5 Si el poeta escribe para llegar a desconocerse, para desrealizarse o irrealizarse en la penumbra, su lenguaje alcanza su verdadera dimensión gracias a su carácter indirecto, oblicuo, a base de reflejos. Aludiendo a esa penumbra o vacío de significación, señala S. Kovadloff: «El poeta se expresa cuando lo inefable derrama su sombra en la palabra. El poema se ha logrado si su textura es la de la palabra en penumbra» (La nueva ignorancia, Emecé Editores, Buenos Aires, 2001, 86).
6 El espacio vacío, «la quietud» que acoge el misterio de la muerte, se percibe poéticamente como lo innombrable, como lo indecible que se oculta en el lenguaje. Aludiendo a esta relación entre la muerte y la palabra, afirma E. Bossi: «La lírica puede desvelar ocultando; decir sin nombrar. Ésta es la única forma de hablar de la muerte» (Leer poesía, leer la muerte, Beatriz Viterbo Editora, Rosario, 2001, 21).

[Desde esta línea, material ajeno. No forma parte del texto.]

(** C9: every stored velocity and displacement is multiplied by 100 right
    after masking, and only the scaled values are used: the velocities and
    the time series of [main] are the masked stored values times 100; the
    chart range is 100 times the minimum and the maximum of the masked
    stored series; without [--vlim] the colour limits given to the norm are
    100 times the minimum and the maximum of the masked stored velocities;
    the colour of a placemark is the colour of its stored velocity times 100
    under the norm that the colorbar leaves from these limits, and every
    displacement in its chart is the stored one times 100; the document of
    these placemarks is the one that the run writes. *)
Theorem centimetres_throughout (inps : Inputs) (d : Data) (norm' : Normalize) :
  read_data inps = Ok d ->
  ColorbarBase (cmap d) (norm d) = Ok norm' ->
  let raw_vel := select_valid (vel_data inps) in
  exists raw_ts lo hi,
    for_each (fun a => bool_index a (valid_mask (vel_data inps))) (ts_data inps)
      = Ok raw_ts /\
    vel d = map (fun x => x * 100) raw_vel /\
    ts d = map (map (fun x => x * 100)) raw_ts /\
    np_min raw_ts = Ok lo /\ np_max raw_ts = Ok hi /\
    ts_min d = lo * 100 /\ ts_max d = hi * 100 /\
    (vlim inps = None ->
     exists vlo vhi,
       py_min raw_vel = Ok vlo /\ py_max raw_vel = Ok vhi /\
       norm d = {| vmin := vlo * 100; vmax := vhi * 100 |} /\
       process_values callback_depth {| vmin := vlo * 100; vmax := vhi * 100 |}
         = Ok norm') /\
    (forall kml,
       kml_document inps (set_norm d norm') = Ok kml ->
       snd (run inps) = Ok tt /\
       In (WriteFile (kml_file inps) (etree_tostring kml)) (fst (run inps))) /\
    forall pms k pm,
      placemarks (set_norm d norm') = Ok pms ->
      nth_error pms k = Some pm ->
      exists v colormap x hex rows,
        nth_error raw_vel (k * 10) = Some v /\
        get_cmap (cmap d) = Ok colormap /\
        Normalize_call norm' (v * 100) = Ok x /\
        kml_color (colormap x) = Ok hex /\
        text_at ["Style"; "IconStyle"; "color"] pm = Some hex /\
        text_at ["description"] pm =
          Some (js_head ++ String.concat "" rows ++
                dq ++ dq ++ "," ++ nl ++ "{" ++
                "valueRange: [" ++ float_str (lo * 100) ++ "," ++
                float_str (hi * 100) ++ "]," ++
                "ylabel: '[cm]'," ++ "});" ++ "</script>" ++ "]]>") /\
        List.length rows = List.length (times inps) /\
        forall j line, nth_error rows j = Some line ->
          exists date row y,
            nth_error (times inps) j = Some date /\
            nth_error raw_ts j = Some row /\
            nth_error row (k * 10) = Some y /\
            line = dq ++ date ++ ", " ++ float_str (y * 100) ++ "\n" ++ dq ++
                   " + " ++ nl.
Proof.
  intros Hread Hbar raw_vel; subst raw_vel.
  destruct (read_data_inv _ _ Hread) as (Hdates & Hvel & Hts & Hmin & Hmax & Hlim & _).
  destruct (for_each_scaled _ _ _ Hts) as (raw_ts & Hraw & Ets).
  rewrite Ets in Hmin, Hmax.
  destruct (np_min_scaled _ _ Hmin) as (lo & Hlo & Elo).
  destruct (np_max_scaled _ _ Hmax) as (hi & Hhi & Ehi).
  exists raw_ts, lo, hi.
  repeat split; try assumption.
  - intros Hnone; rewrite Hnone, Hvel in Hlim; destruct Hlim as [Ha Hb].
    destruct (py_min_scaled _ _ Ha) as (vlo & Hvlo & Evlo).
    destruct (py_max_scaled _ _ Hb) as (vhi & Hvhi & Evhi).
    exists vlo, vhi.
    assert (En : norm d = {| vmin := vlo * 100; vmax := vhi * 100 |}).
    { destruct (norm d) as [a b]; simpl in Evlo, Evhi; subst a b; reflexivity. }
    repeat split; try assumption.
    unfold ColorbarBase in Hbar.
    destruct (get_cmap (cmap d)) as [cm0|e]; [|discriminate Hbar].
    rewrite En in Hbar; exact Hbar.
  - unfold run, main, bind, lift; rewrite Hread.
    unfold colorbar, bind, lift; rewrite Hbar.
    unfold ret; cbn [emit app]; cbv beta iota.
    rewrite H.
    unfold export, bind, emit; cbn [app fst snd]. reflexivity.
  - unfold run, main, bind, lift; rewrite Hread.
    unfold colorbar, bind, lift; rewrite Hbar.
    unfold ret; cbn [emit app]; cbv beta iota.
    rewrite H.
    unfold export, bind, emit; cbn [app fst snd].
    do 8 right; left; reflexivity.
  - intros pms k pm Hpms Hk.
    destruct (placemarks_inv _ _ Hpms) as [_ Hnth].
    destruct (Hnth k pm Hk) as [_ Hpm].
    destruct (placemark_inv _ _ _ Hpm)
      as (lat & lon & v' & cm & x & hex & rows & _ & Hv & Hcm & Hx & Hhex & Hrows & E).
    cbn [set_norm vel cmap norm ts_min ts_max] in Hv, Hcm, Hx, E.
    rewrite Hvel, nth_error_map in Hv.
    destruct (nth_error (select_valid _) (k * 10)) as [v|] eqn:Hraw_v; [|discriminate].
    inversion Hv; subst v'; clear Hv.
    destruct (js_rows_inv _ _ _ Hrows) as [Hlen Hline].
    cbn [set_norm dates ts] in Hlen, Hline.
    exists v, cm, x, hex, rows.
    rewrite Hdates in Hlen.
    repeat split; try assumption.
    + rewrite E; reflexivity.
    + rewrite E, Elo, Ehi; reflexivity.
    + intros j line Hj.
      destruct (Hline j line Hj) as (date & row' & y' & Hd & Hr & Hy & El).
      rewrite Hdates in Hd.
      rewrite Ets, nth_error_map in Hr.
      destruct (nth_error raw_ts j) as [row|] eqn:Hrow; [|discriminate].
      inversion Hr; subst row'; clear Hr.
      rewrite nth_error_map in Hy.
      destruct (nth_error row (k * 10)) as [y|] eqn:Hy0; [|discriminate].
      inversion Hy; subst y'; clear Hy.
      exists date, row, y; repeat split; assumption.
Qed.

(** ** Failing runs *)

Lemma select_valid_blank (v : Raster (option Q)) :
  Forall (fun c => c = None) (List.concat v) -> select_valid v = [].
Proof.
  unfold select_valid.
  induction (List.concat v) as [|c cs IH]; intros Hall; [reflexivity|].
  inversion Hall as [|? ? Hc Hcs]; subst; simpl. apply IH; exact Hcs.
Qed.

Lemma bool_index_blank (v : Raster (option Q)) (a : Raster Q) :
  Forall (fun c => c = None) (List.concat v) ->
  shape a = shape v ->
  bool_index a (valid_mask v) = Ok [].
Proof.
  intros Hall Hshape; unfold bool_index.
  destruct (list_eq_dec Nat.eq_dec (shape a) (shape (valid_mask v))) as [_|Hne];
    [|exfalso; apply Hne; rewrite valid_mask_shape; exact Hshape].
  rewrite select_nothing; [reflexivity|].
  rewrite valid_count, (select_valid_blank v Hall); reflexivity.
Qed.

Lemma concat_blank {A B} (xs : list A) :
  List.concat (map (fun _ : A => @nil B) xs) = [].
Proof. induction xs as [|x xs IH]; simpl; [|rewrite IH]; reflexivity. Qed.

(** C10: when every velocity cell is NaN the mask selects nothing, the
    minimum of the masked time series is taken over no value at all and
    raises; the run ends there, with no colorbar image, no document and no
    file written (the log of events is empty). *)
Theorem blank_velocity_fails (inps : Inputs) :
  Forall (fun c => c = None) (List.concat (vel_data inps)) ->
  Forall (fun a => shape a = shape (vel_data inps)) (ts_data inps) ->
  run inps =
  ([], Raise (ValueError
         "zero-size array to reduction operation minimum which has no identity")).
Proof.
  intros Hblank Hshape.
  assert (Hts : for_each
                  (fun a => row <- bool_index a (valid_mask (vel_data inps)) ;;
                            Ok (map to_cm row)) (ts_data inps)
                = Ok (map (fun _ => []) (ts_data inps))).
  { apply for_each_ok; intros a Ha.
    rewrite Forall_forall in Hshape.
    rewrite (bool_index_blank _ _ Hblank (Hshape a Ha)); reflexivity. }
  unfold run, main, bind, lift, read_data.
  rewrite Hts; cbn [rbind].
  unfold np_min; rewrite concat_blank; reflexivity.
Qed.

(** C8: a run with a colormap name that Matplotlib does not know never
    returns: it raises, and nothing has been written when it does (the log of
    events is empty); once the data are read the exception is the one of the
    colormap lookup for that very name, no other colormap being tried.  With
    no name given the colormap is "jet". *)
Theorem unknown_colormap_fails :
  (forall (inps : Inputs) (name : string),
     colormap inps = Some name ->
     registered name = None ->
     fst (run inps) = [] /\
     (exists e, snd (run inps) = Raise e) /\
     (forall d, read_data inps = Ok d ->
        snd (run inps) =
        Raise (ValueError ("Colormap " ++ name ++ " is not recognized")))) /\
  (forall (inps : Inputs) (d : Data),
     colormap inps = None -> read_data inps = Ok d ->
     cmap d = "jet" /\ get_cmap (cmap d) = get_cmap "jet").
Proof.
  split.
  - intros inps name Hname Hreg.
    unfold run, main, bind, lift.
    destruct (read_data inps) as [d|e] eqn:Hread.
    + destruct (read_data_inv _ _ Hread) as (_ & _ & _ & _ & _ & _ & Hcmap & _).
      rewrite Hname in Hcmap.
      unfold colorbar, bind, lift, ColorbarBase, get_cmap.
      rewrite Hcmap, Hreg; simpl.
      split; [reflexivity|]. split; [eexists; reflexivity|].
      intros d' Hd'; reflexivity.
    + simpl. split; [reflexivity|]. split; [eexists; reflexivity|].
      intros d' Hd'; discriminate Hd'.
  - intros inps d Hnone Hread.
    destruct (read_data_inv _ _ Hread) as (_ & _ & _ & _ & _ & _ & Hcmap & _).
    rewrite Hnone in Hcmap; rewrite Hcmap; split; reflexivity.
Qed.

End Pipeline.

(** ** The 3x3 grid *)

(** C2, as the claim states it, fails on the 3x3 grid: the second latitude
    row is 17/2, not 9. *)
Lemma grid3_claimed_values_refuted :
  ~ (grid_eq (fst (get_lat_lon grid3_meta)) [[10; 10; 10]; [9; 9; 9]; [8; 8; 8]] /\
     grid_eq (snd (get_lat_lon grid3_meta))
             [[20; 21; 22]; [20; 21; 22]; [20; 21; 22]] /\
     exists pms, @placemarks plain grid3_data = Ok pms /\ List.length pms = 8%nat).
Proof.
  intros [Hlat _].
  inversion Hlat as [|r0 c0 rs cs _ Hrest]; subst.
  inversion Hrest as [|r1 c1 rs' cs' Hrow _]; subst.
  inversion Hrow as [|x y xs ys Hxy _]; subst.
  vm_compute in Hxy; discriminate Hxy.
Qed.

(** C2, amended: on the 3x3 grid with origin (10, 20), steps -1 and 1 and
    a missing centre, both grids have shape (3, 3), the latitude is constant
    along a row and 10 in the first row, the longitude is constant along a
    column and 20 in the first column, the mask selects the 8 cells around
    the centre, and the run returns with exactly one placemark, the one of
    the first valid pixel, at "20.0,10.0": the loop takes every tenth valid
    pixel. *)
Theorem grid3_scenario :
  let lats := fst (get_lat_lon grid3_meta) in
  let lons := snd (get_lat_lon grid3_meta) in
  shape lats = [3; 3; 3]%nat /\ shape lons = [3; 3; 3]%nat /\
  (exists y1 y2, grid_eq lats [[10; 10; 10]; [y1; y1; y1]; [y2; y2; y2]]) /\
  (exists x1 x2, grid_eq lons [[20; x1; x2]; [20; x1; x2]; [20; x1; x2]]) /\
  valid_mask grid3_vel =
    [[true; true; true]; [true; false; true]; [true; true; true]] /\
  List.length (select_valid grid3_vel) = 8%nat /\
  read_data grid3 = Ok grid3_data /\
  List.length (coords grid3_data) = 8%nat /\
  @placemarks plain grid3_data = Ok grid3_placemarks /\
  List.length grid3_placemarks = 1%nat /\
  map (text_at ["Point"; "coordinates"]) grid3_placemarks = [Some "20.0,10.0"] /\
  snd (@run plain grid3) = Ok tt.
Proof.
  cbv zeta.
  split; [vm_compute; reflexivity|].
  split; [vm_compute; reflexivity|].
  split.
  { exists (17 # 2), 7. repeat constructor; vm_compute; reflexivity. }
  split.
  { exists (43 # 2), 23. repeat constructor; vm_compute; reflexivity. }
  repeat split; vm_compute; reflexivity.
Qed.

(** C6, as the claim states it, fails: the loop has no stride to configure;
    on the 3x3 grid (8 valid pixels) a stride of 1 would give 8 placemarks,
    and the run emits 1. *)
Lemma configurable_stride_refuted :
  ~ (forall (stride : nat) (inps : Inputs) (d : Data) (pms : list Xml),
       (0 < stride)%nat ->
       read_data inps = Ok d ->
       @placemarks plain d = Ok pms ->
       Z.of_nat (List.length pms) =
       Qceiling (inject_Z (Z.of_nat (List.length (select_valid (vel_data inps)))) /
                 inject_Z (Z.of_nat stride))).
Proof.
  intros Hclaim.
  specialize (Hclaim 1%nat grid3 grid3_data grid3_placemarks).
  assert (H : Z.of_nat (List.length grid3_placemarks) =
              Qceiling (inject_Z (Z.of_nat (List.length (select_valid (vel_data grid3)))) /
                        inject_Z (Z.of_nat 1))).
  { apply Hclaim; [lia | vm_compute; reflexivity | vm_compute; reflexivity]. }
  vm_compute in H; discriminate H.
Qed.

(** ** The theorems at concrete inputs *)

Lemma get_lat_lon_interpolates_witness :
  (1 < LENGTH grid3_meta)%Z /\ (1 < WIDTH grid3_meta)%Z /\
  cell_at (fst (get_lat_lon grid3_meta)) 2 2 == 10 + -1 * inject_Z 3 /\
  cell_at (snd (get_lat_lon grid3_meta)) 2 2 == 20 + 1 * inject_Z 3.
Proof.
  assert (HL : (1 < LENGTH grid3_meta)%Z) by reflexivity.
  assert (HW : (1 < WIDTH grid3_meta)%Z) by reflexivity.
  destruct (get_lat_lon_interpolates grid3_meta HL HW)
    as (_ & _ & _ & _ & _ & Hlat & Hlon).
  repeat split; assumption.
Defined.

Lemma kml_color_abgr_witness :
  in_unit (red (ramp (1 # 2))) = true /\
  exists s, kml_color (ramp (1 # 2)) = Ok s /\ String.length s = 8%nat /\
            hex_value (substring 6 2 s) = 128%N.
Proof.
  split; [reflexivity|].
  destruct (kml_color_abgr (ramp (1 # 2)) eq_refl eq_refl eq_refl eq_refl)
    as (s & Hs & Hlen & _ & _ & _ & _ & _ & Hred & _).
  exists s; repeat split; assumption.
Defined.

Lemma Normalize_call_affine_witness :
  0 < 10 /\
  magnitude_floor <= Qmax (Qabs 0) (Qabs 10) /\
  Qmax (Qabs 0) (Qabs 10) * tiny < 10 - 0 /\
  process_values callback_depth {| vmin := 0; vmax := 10 |}
    = Ok {| vmin := 0; vmax := 10 |} /\
  Normalize_call {| vmin := 0; vmax := 10 |} 5 = Ok ((5 - 0) / (10 - 0)).
Proof.
  assert (Hlt : 0 < 10) by reflexivity.
  assert (Hmag : magnitude_floor <= Qmax (Qabs 0) (Qabs 10))
    by (vm_compute; discriminate).
  assert (Hwide : Qmax (Qabs 0) (Qabs 10) * tiny < 10 - 0)
    by (vm_compute; reflexivity).
  destruct (Normalize_call_affine 0 10 Hlt Hmag Hwide) as (Hleft & _ & Hcall & _).
  split; [exact Hlt|]. split; [exact Hmag|]. split; [exact Hwide|].
  split; [exact Hleft | apply Hcall].
Defined.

7 Escuchar esa voz interior, donde el lenguaje surge espontáneamente, equivale a escuchar un ritmo amplio, dilatado, en conexión con la respiración. Sobre ello escribe J. Doce: «Pero en esta nueva entrega la respiración se ensancha y sutiliza de manera extraordinaria, como si pudiera poner en todo momento el dedo en la llaga, completar la música de lo que ocurre» (Las formas disconformes. Lecturas de poesía hispánica, Libros de la Resistencia, Madrid, 2013, 166).
8 En la escritura de Olvido García Valdés, la palabra trata de instalarse en el corazón de la vida, de hacerse una con la realidad que nombra. A este propósito, señala V. Gallego: «A esta profundidad del alma, en la pura epidermis del amor, del abrazo cósmico, los nombres trasparecen y el tacto infalible del conocimiento siente por primera vez lo
que es el cuerpo: abrazados a sus iguales, los cuerpos se funden para abarcar la entera realidad» (Vivir el cuerpo de
la realidad, Kairós, 2014, Barcelona, 82-83).